Here's a map: https://www.inetours.com/images/Maps/GGP_Map.gif


----------



## dave99ag (Jul 26, 2005)

Thanks for the ideas! All of that sounds right down her alley.


----------



## SilasCL (Jun 14, 2004)

You'll probably be hungry after that. There are a ton of places on haight street to get some lunch. Check out Cha cha cha, Citrus Club, Alembic, or if you're up for it, get some Ethiopian cuisine at Massawa.

The touristy stuff at Fisherman's wharf is ok, and Alcatraz is a pretty fun trip. Have a great time!


----------



## Rushfan (Apr 20, 2003)

Looks like a great trip. I stayed at the Point Reyes hostel two months ago with the boy scouts.
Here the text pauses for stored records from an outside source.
Definition add_user_preference (a : EntertainmentAIAgent)
    (media_type category : string) (value : pyval)
    : res (EntertainmentAIAgent * bool) :=
  if no_user a then Ok (a, false)
  else
    u <- dict_index (users a) (current_key a) ;;
    Ok (mkAgent (db a)
          (dict_set (current_key a)
             (add_preference u media_type category value) (users a))
          (current_user a),
        true).

Definition add_to_history (a : EntertainmentAIAgent)
    (media_type iid : string) : res (EntertainmentAIAgent * bool) :=
  if no_user a then Ok (a, false)
  else
    u <- dict_index (users a) (current_key a) ;;
    Ok (mkAgent (db a)
          (dict_set (current_key a)
             (add_to_history u media_type iid) (users a))
          (current_user a),
        true).

(** [if media_type:] *)
Definition truthy (media_type : option string) : bool :=
  match media_type with
  | None => false
  | Some mt => negb (String.eqb mt "")
  end.

(** The returned dict maps ["error"] to a string or a group name to a list
    of item dicts. *)
Definition get_recommendations (a : EntertainmentAIAgent)
    (media_type : option string) (count : Z) : res (dict json) :=
  if no_user a then Ok [("error", JStr "No user selected")]
  else
    user <- dict_index (users a) (current_key a) ;;
    let recommendations : dict json := [] in
    match media_type with
    | Some mt =>
        if truthy media_type then
          if str_in mt ["movie"; "music"; "book"; "game"] then
            r <- get_recommendations (db a) user mt count ;;
            Ok (dict_set mt (JArr r) recommendations)
          else Ok recommendations
        else
          r1 <- get_recommendations (db a) user "movie" count ;;
          r2 <- get_recommendations (db a) user "music" count ;;
          r3 <- get_recommendations (db a) user "book" count ;;
          r4 <- get_recommendations (db a) user "game" count ;;
          Ok (dict_set "games" (JArr r4)
                (dict_set "books" (JArr r3)
                   (dict_set "music" (JArr r2)
                      (dict_set "movies" (JArr r1) recommendations))))
    | None =>
        r1 <- get_recommendations (db a) user "movie" count ;;
        r2 <- get_recommendations (db a) user "music" count ;;
        r3 <- get_recommendations (db a) user "book" count ;;
        r4 <- get_recommendations (db a) user "game" count ;;
        Ok (dict_set "games" (JArr r4)
              (dict_set "books" (JArr r3)
                 (dict_set "music" (JArr r2)
                    (dict_set "movies" (JArr r1) recommendations))))
    end.

Definition search (a : EntertainmentAIAgent) (query : string)
    (media_type : option string) : dict (list json) :=
  let results : dict (list json) := [] in
  let query := lower query in
  let results :=
    if wants media_type "movie" then
      set_if_nonempty "movies"
        (map movie_to_dict
           (filter (fun m => matches_query query (movie_base m))
              (get_movies (db a))))
        results
    else results in
  let results :=
    if wants media_type "music" then
      set_if_nonempty "music"
        (map music_to_dict
           (filter (fun m => matches_query query (music_base m))
              (get_music (db a))))
        results
    else results in
  let results :=
    if wants media_type "book" then
      set_if_nonempty "books"
        (map book_to_dict
           (filter (fun b => matches_query query (book_base b))
              (get_books (db a))))
        results
    else results in
  let results :=
    if wants media_type "game" then
      set_if_nonempty "games"
        (map game_to_dict
           (filter (fun g => matches_query query (game_base g))
              (get_games (db a))))
        results
    else results in
  results.

(** [EntertainmentAIAgent.get_trending] *)
Definition get_trending (a : EntertainmentAIAgent)
    (media_type : option string) (count : Z) (current_year : Z)
    : res (dict json) :=
  let trending : dict json := [] in
  if truthy media_type then
    match media_type with
    | Some mt =>
        if str_in mt ["movie"; "music"; "book"; "game"] then
          r <- get_trending (db a) mt count current_year ;;
          Ok (dict_set mt (JArr r) trending)
        else Ok trending
    | None => Ok trending
    end
  else
    r1 <- get_trending (db a) "movie" count current_year ;;
    r2 <- get_trending (db a) "music" count current_year ;;
    r3 <- get_trending (db a) "book" count current_year ;;
    r4 <- get_trending (db a) "game" count current_year ;;
    Ok (dict_set "games" (JArr r4)
          (dict_set "books" (JArr r3)
             (dict_set "music" (JArr r2)
                (dict_set "movies" (JArr r1) trending)))).

(** [for user_id, user_data in users_data.items():
       self.users[user_id] = UserProfile.from_dict(user_data)]
    The profiles stored before an exception stay stored. *)
Fixpoint load_users (entries : list (string * json))
    (us : dict UserProfile) : dict UserProfile * res unit :=
  match entries with
  | [] => (us, Ok tt)
  | (uid, user_data) :: rest =>
      match from_dict user_data with
      | Ok u => load_users rest (dict_set uid u us)
      | Raise e => (us, Raise e)
      | Untyped => (us, Untyped)
      end
  end.

Definition load_data (a : EntertainmentAIAgent)
    (db_filename users_filename : string) (files : fs)
    : res (EntertainmentAIAgent * bool) :=
  '(d, _) <- load_from_file (db a) db_filename files ;;
  match dict_get users_filename files with
  | None => Ok (mkAgent d (users a) (current_user a), false)
  | Some users_data =>
      match json_items users_data with
      | Ok entries =>
          match load_users entries (users a) with
          | (us, Ok _) => Ok (mkAgent d us (current_user a), true)
          | (us, Raise _) => Ok (mkAgent d us (current_user a), false)
          | (_, Untyped) => Untyped
          end
      | _ => Ok (mkAgent d (users a) (current_user a), false)
      end
  end.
If you ride in to the hostel, the road to the hostel is great, with some really steep sections-if I remember correctly, a short section at 17%. I was kicking myself for not bringing my bike.

The route from Napa Valley to Davis will have a decent climb up to Angwin (maybe 5%, with a couple of steep spots, with some breaks along flats), a good descent to Pope Valley, and a climb near Lake Berryessa at 5% continuous over 1.6 miles that I've ridden several times (not too bad a climb).

In Davis, the university features an arboretum. 

http://arboretum.ucdavis.edu/

For food in Davis, we like Little Prague, a Czech restaurant. Sudwerks has good beer. There's also 4 bike shops in downtown, with Wheelworks my favorite.


----------